Framing Fracking: Private Property, Common Resources, and Regimes of Governance - This publication in Journal of Political Ecology is based on the authors’ (Anastasia Hudgins, PhD and Amanda Poole, PhD) policy ethnography examining the discourses of natural gas development in Western Pennsylvania designed to manufacture consent through expressions of political power. We focus on the overlapping spheres of influence between the state and capital to dissect techniques of governance as they operate at the level of civil society. Data collection from fieldwork and discourse analysis, particularly focused on discourse about recent legislation to regulate the booming natural gas industry in Pennsylvania, reveals the ways in which industry proponents attempt to corral public opinion to the goal of extracting and amassing capital. We analyze how industry actors try to gain and draw from the authority and approval of the state in those efforts. In turn, the state uses its socially sanctioned authority to reframe water, land, air, community, health, and self around a paradigm that interprets those as sources of profit. This case study examines how, under neoliberalism, the state organizes knowledge on the topic of fracking such that the balance of power shifts further out of democratic reach.
“I care more about this place, because I fought for it”: exploring the political ecology of fracking in an ethnographic field school - After leading an Ethnographic Field School at the Indiana University of Pennsylvania the authors (Amanda Poole and Anastasia Hudgins) published an article that captures the range of the students’ projects.

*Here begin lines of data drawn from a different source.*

(** ** The geocoder *)

(** C3. [geocode_location] asks the primary provider first and returns its
    match when there is one.  Whatever way the primary fails (an error or no
    match) the failure is not propagated: the fallback provider is called
    next, for exactly one result, and decides alone.  No result from the
    fallback is status 404 with the "City, State, Country" advice; an error
    of the fallback call (the request, its status check or its decoding) is
    status 502. *)
Theorem geocode_location_spec (w : world) (query : string) :
  let params := open_meteo_params query in
  let primary := EvNominatim query true in
  let fallback := EvRequestsGet open_meteo_url params 10 in
  sp_count params = 1 /\
  (forall loc, nominatim_geocode w query true = Ok (Some loc) ->
     geocode_location w query = ([primary], Ok (latitude loc, longitude loc, raw loc))) /\
  ((nominatim_geocode w query true = Ok None \/
    exists e, nominatim_geocode w query true = Raise e) ->
   exists r, geocode_location w query = ([primary; fallback], r) /\
     (forall resp kv,
        requests_get w open_meteo_url params 10 = Ok resp ->
        raise_for_status resp = Ok () -> response_json resp = Ok (JDict kv) ->
        json_truthy (default JNull (kv !! "results")) = false ->
        r = Raise (HTTPException 404 "Location not found. Try 'City, State, Country'.")) /\
     (forall cls msg,
        requests_get w open_meteo_url params 10 = Raise (PyExc cls msg) ->
        r = Raise (HTTPException 502 ("Geocoding error: " +:+ msg))) /\
     (forall resp cls msg,
        requests_get w open_meteo_url params 10 = Ok resp ->
        raise_for_status resp = Raise (PyExc cls msg) ->
        r = Raise (HTTPException 502 ("Geocoding error: " +:+ msg))) /\
     (forall resp cls msg,
        requests_get w open_meteo_url params 10 = Ok resp ->
        raise_for_status resp = Ok () -> response_json resp = Raise (PyExc cls msg) ->
        r = Raise (HTTPException 502 ("Geocoding error: " +:+ msg))) /\
     (forall cls msg,
        (geocode_fallback w query).2 = Raise (PyExc cls msg) ->
        r = Raise (HTTPException 502 ("Geocoding error: " +:+ msg)))) /\
  contains "City, State, Country" "Location not found. Try 'City, State, Country'." = true.
Proof.
  cbv zeta. split; [reflexivity|]. split; [|split; [|reflexivity]].
  - intros loc H. unfold geocode_location, call, try_except. rewrite H. reflexivity.
  - intros Hfail.
    assert (Hfound : try_except
              (call (EvNominatim query true) (nominatim_geocode w query true))
              (fun _ => mret None)
            = ([EvNominatim query true], Ok None)).
    { unfold call, try_except. destruct Hfail as [->|[e ->]]; reflexivity. }
    unfold geocode_location. rewrite Hfound. unfold mbind at 1, io_bind.
    assert (Htrace : exists r0, geocode_fallback w query
              = ([EvRequestsGet open_meteo_url (open_meteo_params query) 10], r0)).
    { unfold geocode_fallback, call, lift, raise.
      destruct (requests_get w _ _ _) as [resp|e]; cbn; [|eauto].
      destruct (raise_for_status resp) as [[]|e]; cbn; [|eauto].
      destruct (response_json resp) as [data|e]; cbn; [|eauto].
      destruct (json_get data "results") as [got|e]; cbn; [|eauto].
      destruct (negb _); cbn; [eauto|].
      destruct (json_first _) as [best|e]; cbn; [|eauto].
      destruct (json_getitem best "latitude") as [vlat|e]; cbn; [|eauto].
      destruct (json_float w vlat) as [lat|e]; cbn; [|eauto].
      destruct (json_getitem best "longitude") as [vlon|e]; cbn; [|eauto].
      destruct (json_float w vlon) as [lon|e]; cbn; eauto. }
    destruct Htrace as [r0 Hr0].
    exists (match r0 with
            | Raise (PyExc _ msg) => Raise (HTTPException 502 ("Geocoding error: " +:+ msg))
            | other => other
            end).
    split.
    { rewrite Hr0. unfold try_except.
      destruct r0 as [a|[cls msg|code detail]]; cbn; reflexivity. }
    assert (Hany : forall cls msg,
               (geocode_fallback w query).2 = Raise (PyExc cls msg) ->
               match r0 with
               | Raise (PyExc _ msg) => Raise (HTTPException 502 ("Geocoding error: " +:+ msg))
               | other => other
               end = Raise (HTTPException 502 ("Geocoding error: " +:+ msg))).
    { intros cls msg H. rewrite Hr0 in H. cbn in H. now rewrite H. }
    unfold geocode_fallback, call, lift, raise in Hr0.
    repeat split; [| | | |exact Hany].
    + intros resp kv Hget Hst Hjs Hres. rewrite Hget in Hr0. cbn in Hr0.
      rewrite Hst in Hr0. cbn in Hr0. rewrite Hjs in Hr0. cbn in Hr0.
      rewrite Hres in Hr0. cbn in Hr0. now injection Hr0 as <-.
    + intros cls msg Hget. rewrite Hget in Hr0. cbn in Hr0. now injection Hr0 as <-.
    + intros resp cls msg Hget Hst. rewrite Hget in Hr0. cbn in Hr0.
      rewrite Hst in Hr0. cbn in Hr0. now injection Hr0 as <-.
    + intros resp cls msg Hget Hst Hjs. rewrite Hget in Hr0. cbn in Hr0.
      rewrite Hst in Hr0. cbn in Hr0. rewrite Hjs in Hr0. cbn in Hr0.
      now injection Hr0 as <-.
Qed.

This paper draws on that experience to accomplish two goals: to open questions about the impacts of hydraulic fracturing on people’s relationships to the environment in western Pennsylvania, and to explore the pedagogical possibilities and limitations of teaching through publicly engaged projects rooted in political ecology. The history of local land use, whether coal mining and its consequences or the creation of conservation zones, captures the imagination of differing publics and influences their interpretation of energy extraction, particularly its acceptability and risks. At the same time, the encounter with Marcellus Shale has prompted people to explore, question, and redefine their relationships to place and to the legacy of coal in the community. This paper details the possibilities and pitfalls encountered in ethnographic projects by student researchers designed to explore and prompt public dialogue about people’s changing relationships to land and water. Despite theoretical and methodological challenges, this paper argues for the value of community-based ethnographic field schools and publicly engaged political ecology research in creating a context for productive dialogue between stakeholders on a controversial issue.